By Deborah Borfitz
February 14, 2019 | Mayo researchers have significantly improved their predictive Recurrence of Kidney Stone (ROKS) tool by making it applicable to patients who have already had two or more attacks. The revised model, developed by a new study published in Mayo Clinic Proceedings, uses 13 readily available clinical characteristics of stone formers.
“Some of the risks we identified were known and others not,” says study co-author John Lieske, M.D., director of the Mayo Clinic’s O'Brien Urology Research Center. “But this Is the first time they have been combined into a single tool/questionnaire that gives a quantitative estimate specific for a given patient.”
Newly discovered are that higher body mass index and pregnancy at the last episode predict kidney stone recurrence.
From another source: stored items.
Definition all_ascii (s : string) : bool := string_forall is_ascii s.

(** What a round trip makes of a character: a lower-case letter becomes
    the capital six places further on in the alphabet ('a' gives 'G',
    'u' gives 'A'), anything else is kept. *)
Definition fold_lower (c : char) : char :=
  if is_lower_letter c
  then char_of_int (65 + (int_of_char c - 97 + 6) mod 26)
  else c.

Fixpoint string_map (f : char -> char) (s : string) : string :=
  match s with
  | EmptyString => EmptyString
  | String c s' => String (f c) (string_map f s')
  end.

(** The key bytes from 'A' to '[', that is the shifts 0 to 26. *)
Definition key_char_in_range (kc : char) : bool :=
  ((65 <=? N_of_ascii kc) && (N_of_ascii kc <=? 91))%N.

Definition capitals : string := "ABCDEFGHIJKLMNOPQRSTUVWXYZ".

(** One iteration of [encrypt] followed by one of [decrypt], both with the
    key character [kc], gives the character [x] back. *)
Definition recovers (kc x : char) : bool :=
  Ascii.eqb (decrypt_char (String kc "") 0 (encrypt_char (String kc "") 0 x)) x.

Fixpoint blanks (n : nat) : string :=
  match n with
  | O => ""
  | S n' => String " " (blanks n')
  end.

(** ** Strings *)

Lemma append_snoc (a b : string) (c : char) :
  (a ++ String c "") ++ b = a ++ String c b.
Proof.
  induction a as [|x a IH]; simpl; [reflexivity|].
  now rewrite IH.
Qed.

Lemma append_empty_r (a : string) : a ++ "" = a.
Proof.
  induction a as [|x a IH]; simpl; [reflexivity|].
  now rewrite IH.
Qed.

Lemma length_snoc (a : string) (c : char) :
  length (a ++ String c "") = S (length a).
Proof.
  induction a as [|x a IH]; simpl; [reflexivity|].
  now rewrite IH.
Qed.

Lemma get_middle (pre suf : string) (c : char) :
  get (length pre) (pre ++ String c suf) = Some c.
Proof.
  induction pre as [|x pre IH]; simpl; [reflexivity|exact IH].
Qed.

Lemma get_in_range (s : string) (p : nat) :
  p < length s -> get p s = Some (char_at s p).
Proof.
  unfold char_at.
  revert p; induction s as [|x s IH]; intros p Hp; simpl in *; [lia|].
  destruct p as [|p]; [reflexivity|].
  apply IH; lia.
Qed.

Lemma get_some_in_range (s : string) (p : nat) (c : char) :
  get p s = Some c -> p < length s.
Proof.
  revert p; induction s as [|x s IH]; intros p Hp; simpl in *; [discriminate|].
  destruct p as [|p]; [lia|].
  apply IH in Hp; lia.
Qed.

Lemma subscript_middle (pre suf : string) (c : char) :
  subscript (pre ++ String c suf) (length pre) = Ok c.
Proof.
  unfold subscript. now rewrite get_middle.
Qed.

Lemma subscript_in_range (s : string) (p : nat) :
  p < length s -> subscript s p = Ok (char_at s p).
Proof.
  intros Hp. unfold subscript. now rewrite (get_in_range s p Hp).
Qed.

Lemma rem_size_t_pos (i n : nat) :
  0 < n -> rem_size_t i n = Ok (Nat.modulo i n).
Proof.
  destruct n; [lia|reflexivity].
Qed.

Lemma length_map_from (f : nat -> char -> char) (i : nat) (s : string) :
  length (map_from f i s) = length s.
Proof.
  revert i; induction s as [|x s IH]; intros i; simpl; [reflexivity|].
  now rewrite IH.
Qed.

Lemma get_map_from (f : nat -> char -> char) (i p : nat) (s : string) :
  get p (map_from f i s) = option_map (f (i + p)) (get p s).
Proof.
  revert i p; induction s as [|x s IH]; intros i p; simpl; [reflexivity|].
  destruct p as [|p]; simpl.
  - now rewrite Nat.add_0_r.
  - rewrite IH. now rewrite Nat.add_succ_comm.
Qed.

(** ** The loops compute [map_from] *)

Lemma key_subscript (k : string) (i : nat) :
  0 < length k ->
  subscript k (Nat.modulo i (length k)) = Ok (char_at k (Nat.modulo i (length k))).
Proof.
  intros Hk. apply subscript_in_range.
  apply Nat.mod_upper_bound. lia.
Qed.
More granular radiographic predictors in the revised RKS tool include “any lower pole or pelvic kidney stone, number of kidney stones, and diameter of the largest kidney stone,” according to the published study.
One of the key findings is that the number of past episodes increases the risk of future ones up until the fourth or fifth kidney stone recurrence, possibly because stone formers learn to “self-manage … without clinical care,” the study says. “Prevention interventions were themselves a marker of recurrence,” the authors wrote.
The ROKS tool predicts the likelihood of a subsequent, symptomatic stone attack “in the next two, five or 10 years,” says Lieske. “This in turn can help the patient and caregiver decide how aggressive they want to be with diet changes and drugs.”
Since the tool is available as an online app, anyone could theoretically use it, adds Lieske, although “not all patients would be able to do it themselves.” The tool could also be used “to help power a study and select patients more likely to have a recurrence to enroll in a clinical trial.”
The study looked at a random sample of symptomatic kidney stone formers in Olmsted County, Minnesota, who were followed for all symptomatic stone episodes resulting in clinical care between January 1984 and January 2017. The data were obtained from the Rochester Epidemiology Project that provides access to medical records from most medical institutions in the county.